Grim is not a proper name, but it’s a good description of how I feel about cancer. I don’t like having cancer, therefore I don’t like Grim. The good thing about Grim is that I can see him, I can feel him. If I want to I can shout at him, punch him, kick him across the room, throw him out the window, cry at him…and maybe, just maybe, one day I will be able to escort him to the bonfire and say goodbye to him forever. But that day exists only a shimmering mirage at the moment.

For now, Grim is going to be living in my house. Owing to the nature of toddlers and their curiousity I suspect Grim is going to go walkabouts and surprise me by appearing in random places. But that’s ok. The nature of cancer is that the emotions and awareness of this often unseen condition leap up to ambush you at unexpected moments. You think you’re doing fine, you’re functioning semi-normally, you’re distracted putting the kids coats and shoes on then ‘Wham.’ A Macmillan book on the hall table is an unwelcome reminder of my diagnosis.

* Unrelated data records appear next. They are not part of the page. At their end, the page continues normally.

(** C7. The report count read from the console is 3 for ["3"] (and [n] for
    every integer [n] from 1 on written out in up to 640 characters) and 1 for
    ["0"]; it is 1 for every negative integer written out, for a minus sign
    followed by any digits and for every line [int] reads as a number below 1;
    it is 1 for every line [int] rejects, so for every line with a character
    no integer literal contains; and reading it returns, with a count of at
    least 1, for every line. *)
Theorem read_num_reports_parses
  (decimal : char -> option N) (max_str_digits : nat)
  (max_ok : valid_max_str_digits max_str_digits) :
  let read := read_num_reports decimal max_str_digits in
  let int := py_int decimal max_str_digits in
  read (str "3") = Ok 3
  /\ read (str "0") = Ok 1
  /\ (forall z, 1 <= z -> (length (py_str_int z) <= 640)%nat ->
                 read (py_str_int z) = Ok z)
  /\ (forall z, z < 0 -> read (py_str_int z) = Ok 1)
  /\ (forall ds, ds <> [] -> forallb is_ascii_digit ds = true ->
                 read (str "-" ++ ds) = Ok 1)
  /\ (forall line n, int (PyStr.strip line) = Ok n -> n < 1 ->
                     read line = Ok 1)
  /\ (forall line e, int (PyStr.strip line) = Raise e -> read line = Ok 1)
  /\ (forall line c, In c line -> non_numeric_char c = true ->
                     read line = Ok 1)
  /\ (forall line, exists n, read line = Ok n /\ 1 <= n).
Proof.
  cbv zeta.
  split; [|split; [|split; [|split; [|split; [|split; [|split; [|split]]]]]]].
  - unfold read_num_reports.
    change (PyStr.strip (str "3")) with (str "3").
    now rewrite (py_int_ok decimal max_str_digits max_ok (str "3") 3 1%nat)
      by (reflexivity || lia).
  - unfold read_num_reports.
    change (PyStr.strip (str "0")) with (str "0").
    now rewrite (py_int_ok decimal max_str_digits max_ok (str "0") 0 1%nat)
      by (reflexivity || lia).
  - intros z Hz Hlen. rewrite read_num_reports_py_str_int by assumption.
    destruct (Z.ltb_spec z 1); [lia|reflexivity].
  - intros z Hz. destruct (py_str_int_shape z) as [ds [Hne [Hds E]]].
    rewrite E. replace (z <? 0) with true by (symmetry; now apply Z.ltb_lt).
    now apply read_num_reports_minus_digits.
  - intros ds. apply read_num_reports_minus_digits.
  - intros line n E Hn.
    pose proof (read_num_reports_cases decimal max_str_digits line) as H.
    rewrite E in H. rewrite H.
    destruct (Z.ltb_spec n 1); [reflexivity|lia].
  - intros line e E.
    pose proof (read_num_reports_cases decimal max_str_digits line) as H.
    now rewrite E in H.
  - intros line c Hin Hc.
    pose proof (read_num_reports_cases decimal max_str_digits line) as H.
    assert (Hs : In c (PyStr.strip line)).
    { apply In_strip; [assumption|]. now apply non_numeric_rejected. }
    now rewrite (py_int_non_numeric decimal max_str_digits c _ Hs Hc) in H.
  - apply read_num_reports_total.
Qed.

Lemma read_num_reports_parses_witness :
  let read := read_num_reports (fun _ => None) 4300 in
  let int := py_int (fun _ => None) 4300 in
  read (str "3") = Ok 3
  /\ read (str "0") = Ok 1
  /\ (forall z, 1 <= z -> (length (py_str_int z) <= 640)%nat ->
                 read (py_str_int z) = Ok z)
  /\ (forall z, z < 0 -> read (py_str_int z) = Ok 1)
  /\ (forall ds, ds <> [] -> forallb is_ascii_digit ds = true ->
                 read (str "-" ++ ds) = Ok 1)
  /\ (forall line n, int (PyStr.strip line) = Ok n -> n < 1 ->
                     read line = Ok 1)
  /\ (forall line e, int (PyStr.strip line) = Raise e -> read line = Ok 1)
  /\ (forall line c, In c line -> non_numeric_char c = true ->
                     read line = Ok 1)
  /\ (forall line, exists n, read line = Ok n /\ 1 <= n).
Proof.
  apply (@read_num_reports_parses (fun _ => None) 4300%nat).
  right. lia.
Defined.

(** ** The response text *)

Lemma pystr_eqb_refl (s : pystr) : PyStr.eqb s s = true.
Proof.
  induction s as [|c s IH]; [reflexivity|].
  cbn [PyStr.eqb]. now rewrite N.eqb_refl, IH.
Qed.

Lemma startswith_app (p r : pystr) : PyStr.startswith p (p ++ r) = true.
Proof.
  induction p as [|c p IH]; [reflexivity|].
  cbn [app PyStr.startswith]. now rewrite N.eqb_refl, IH.
Qed.

Lemma skipn_length_app (p r : pystr) : skipn (length p) (p ++ r) = r.
Proof. induction p as [|c p IH]; [reflexivity|exact IH]. Qed.

Lemma split_blank_first (s cur : pystr) :
  first_item (PyStr.split_from 0 [LF; LF] cur s)
  = Ok (rev cur ++ first_paragraph s).
Proof.
  revert cur. induction s as [|c t IH]; intros cur.
  - cbn. now rewrite app_nil_r.
  - cbn [PyStr.split_from first_paragraph].
    destruct (PyStr.startswith [LF; LF] (c :: t)).
    + cbn [first_item]. now rewrite app_nil_r.
    + rewrite IH. cbn [rev]. now rewrite <- app_assoc.
Qed.

Lemma clean_content_paragraph (content : pystr) :
  clean_content content
  = Ok (PyStr.strip (first_paragraph (strip_echoed_prompt content))).
Proof.
  unfold clean_content, PyStr.split. now rewrite split_blank_first.
Qed.

Lemma first_paragraph_no_blank (s : pystr) :
  PyStr.contains [LF; LF] (first_paragraph s) = false.
Proof.
  induction s as [|c t IH]; [reflexivity|].
  cbn [first_paragraph].
  destruct (PyStr.startswith [LF; LF] (c :: t)) eqn:E; [reflexivity|].
  cbn [PyStr.contains]. rewrite IH, orb_false_r.
  cbn [PyStr.startswith] in *.
  destruct (LF =? c)%N; [|reflexivity]. cbn [andb] in *.
  destruct t as [|d t]; [reflexivity|].
  rewrite andb_true_r in E. cbn [first_paragraph].
  destruct (PyStr.startswith [LF; LF] (d :: t)); [reflexivity|].
  now rewrite E.
Qed.

Lemma first_paragraph_split (s : pystr) :
  s = first_paragraph s
  \/ exists tail, s = first_paragraph s ++ [LF; LF] ++ tail.
Proof.
  induction s as [|c t IH]; [now left|].
  cbn [first_paragraph].
  destruct (PyStr.startswith [LF; LF] (c :: t)) eqn:E.
  - right. destruct t as [|d t]; cbn [PyStr.startswith] in E;
      [now rewrite andb_false_r in E|].
    rewrite andb_true_r in E. apply andb_true_iff in E as [E1 E2].
    apply N.eqb_eq in E1, E2. subst. now exists t.
  - destruct IH as [IH | [tail IH]].
    + left. now f_equal.
    + right. exists tail. cbn [app]. now f_equal.
Qed.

So it will be with Grim. Perhaps he’ll emerge from under the kitchen table one morning at breakfast perched on my son’s head? Maybe he’ll pop up in the bathroom during my morning shower as a hand puppet? Or perhaps he’ll be brought to the front door by my faithful, present-bringing spaniel when I return from a shopping trip. For now, he’s going to be an omnipresent character in my household, the physical embodiment of my cancer.

Oddly the fact that I can see him and touch him makes me happier. Grim makes me more at peace with my cancer and the (currently) verbal-only fight which has yet to begin physically.


So I say, welcome Grim. Let the battle commence.